[Start of Attachment]

(** * A shallow embedding of the node_redis client core (index.js)

    The development follows [index.js]: the command pipeline
    ([send_command]), reply dispatch ([return_reply], [return_error]),
    the reconnection logic ([connection_gone]) and the restoration of
    modal state ([on_ready]).  The client object is a record that is
    threaded through every operation; everything the client makes
    observable (events emitted, callbacks invoked) is appended to its
    [trace], and everything written to the transport to [written].

    Conventions of the embedding:
    - a JavaScript string is carried by the byte string of its UTF-8
      encoding, so that [Buffer.byteLength] is [String.length] and what
      [stream.write] puts on the wire is the string itself; a Buffer is
      the byte string of its content;
    - numbers are the integers that a double holds ([Z]), with [2^1024]
      standing for [Infinity]; counters and lengths stay far below
      [2^53], where the arithmetic of doubles is exact, but the retry
      delay grows by the factor 1.7 at every loss, so the product that
      makes the next delay and the sum of the delays are computed as
      binary64 computes them ([double_floor]);
    - user callbacks are opaque: they are identified by a number, their
      invocation is recorded, they do not call back into the client,
      and what they return is an opaque value ([Returned_by]); the
      closures that the client itself creates ([select], the
      resubscription counter of [on_ready]) are constructors of
      [callback] with their bodies in [invoke];
    - an [error] listener is installed, so that emitting [error] does
      not raise; [process.domain] is unset. *)

From Stdlib Require Import ZArith List String Ascii Bool Lia.
From stdpp Require Import base strings gmap list pretty.
Import ListNotations.

Set Warnings "-register-all".

Open Scope string_scope.
Open Scope Z_scope.
Open Scope list_scope.

(** ** Pieces of the JavaScript runtime *)

Definition dquote : ascii := ascii_of_nat 34.
Definition backslash : ascii := ascii_of_nat 92.
Definition CRLF : string := String (ascii_of_nat 13) (String (ascii_of_nat 10) EmptyString).
(** ** The acoustic scale

    [amScale_] is set by the constructor and read by [createInputFst]
    alone, which hands it to the weighted mapper when it reads a
    transducer from disk. *)





(** What [createInputFst] does, case by case. *)
Lemma createInputFst_run sentId s :
  createInputFst sentId s =
  match cachedFst s sentId with
  | Some f => mkResult (Ok f) s []
  | None =>
      match nthZ (inputFiles_ s) sentId with
      | None => mkResult Undefined s []
      | Some file =>
          match fstRead file with
          | None => mkResult Undefined s [EvFstRead file]
          | Some nextFst =>
              let f := ArcSortOLabel (WeightedMap (amScale_ s) nextFst) in
              mkResult (Ok f) (if cacheInput_ s then storeFst sentId f s else s)
                       [EvFstRead file; EvMap (amScale_ s) file]
          end
      end
  end.
Proof.
  unfold createInputFst. run_prim.
  destruct (cachedFst s sentId) as [f|]; [reflexivity|].
  destruct (nthZ (inputFiles_ s) sentId) as [file|]; [|reflexivity].
  unfold bind, defined, emit, ret, when, modify. cbn [outcome final trace].
  destruct (fstRead file) as [nextFst|]; [|reflexivity].
  cbn [outcome final trace]. destruct (cacheInput_ s); reflexivity.
Qed.















(** *** Text input *)




























(** ** Further properties of the trainer *)

(** *** [train] (lines 292-329) *)

(** X1.  However [train] ends, the parameters of the run are what they
    were when it started, and [mySamples_] is the list 0, 1, ..., n-1 that
    the first lines of [train] build from the number of input transducers:
    nothing in an epoch reorders or drops a sequence. *)
Theorem train_keeps_setup s :
  parameters (final (train s)) = parameters s /\
  mySamples_ (final (train s)) = seqZ 0 (sizeZ (inputFsts_ s)).
Proof.
  assert (Hpar : keeps (unchanged parameters) train) by keeps_unchanged.
  split; [exact (Hpar s)|].
  unfold train. run_prim.
  set (s1 := set_mySamples_ (seqZ 0 (sizeZ (inputFsts_ s))) s).
  assert (Hrest : keeps (unchanged mySamples_)
            (numSamples <- gets numSamples_ ;;
             forRange (numSamples + 1) trainIteration ;;
             when (numSamples =? Machine.modulus - 1) (stop Diverge)))
    by keeps_unchanged.
  exact (Hrest s1).
Qed.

[End of Attachment]

Assignment
Go through the listing above and write out exactly the lines starting with the one holding "From Stdlib Require" and running through the one holding "nothing in an", ends included, and no others.

Your response
From Stdlib Require Import ZArith List String Ascii Bool Lia.
From stdpp Require Import base strings gmap list pretty.
Import ListNotations.

Set Warnings "-register-all".

Open Scope string_scope.
Open Scope Z_scope.
Open Scope list_scope.

(** ** Pieces of the JavaScript runtime *)

Definition dquote : ascii := ascii_of_nat 34.
Definition backslash : ascii := ascii_of_nat 92.
Definition CRLF : string := String (ascii_of_nat 13) (String (ascii_of_nat 10) EmptyString).
(** ** The acoustic scale

    [amScale_] is set by the constructor and read by [createInputFst]
    alone, which hands it to the weighted mapper when it reads a
    transducer from disk. *)





(** What [createInputFst] does, case by case. *)
Lemma createInputFst_run sentId s :
  createInputFst sentId s =
  match cachedFst s sentId with
  | Some f => mkResult (Ok f) s []
  | None =>
      match nthZ (inputFiles_ s) sentId with
      | None => mkResult Undefined s []
      | Some file =>
          match fstRead file with
          | None => mkResult Undefined s [EvFstRead file]
          | Some nextFst =>
              let f := ArcSortOLabel (WeightedMap (amScale_ s) nextFst) in
              mkResult (Ok f) (if cacheInput_ s then storeFst sentId f s else s)
                       [EvFstRead file; EvMap (amScale_ s) file]
          end
      end
  end.
Proof.
  unfold createInputFst. run_prim.
  destruct (cachedFst s sentId) as [f|]; [reflexivity|].
  destruct (nthZ (inputFiles_ s) sentId) as [file|]; [|reflexivity].
  unfold bind, defined, emit, ret, when, modify. cbn [outcome final trace].
  destruct (fstRead file) as [nextFst|]; [|reflexivity].
  cbn [outcome final trace]. destruct (cacheInput_ s); reflexivity.
Qed.















(** *** Text input *)




























(** ** Further properties of the trainer *)

(** *** [train] (lines 292-329) *)

(** X1.  However [train] ends, the parameters of the run are what they
    were when it started, and [mySamples_] is the list 0, 1, ..., n-1 that
    the first lines of [train] build from the number of input transducers:
    nothing in an epoch reorders or drops a sequence. *)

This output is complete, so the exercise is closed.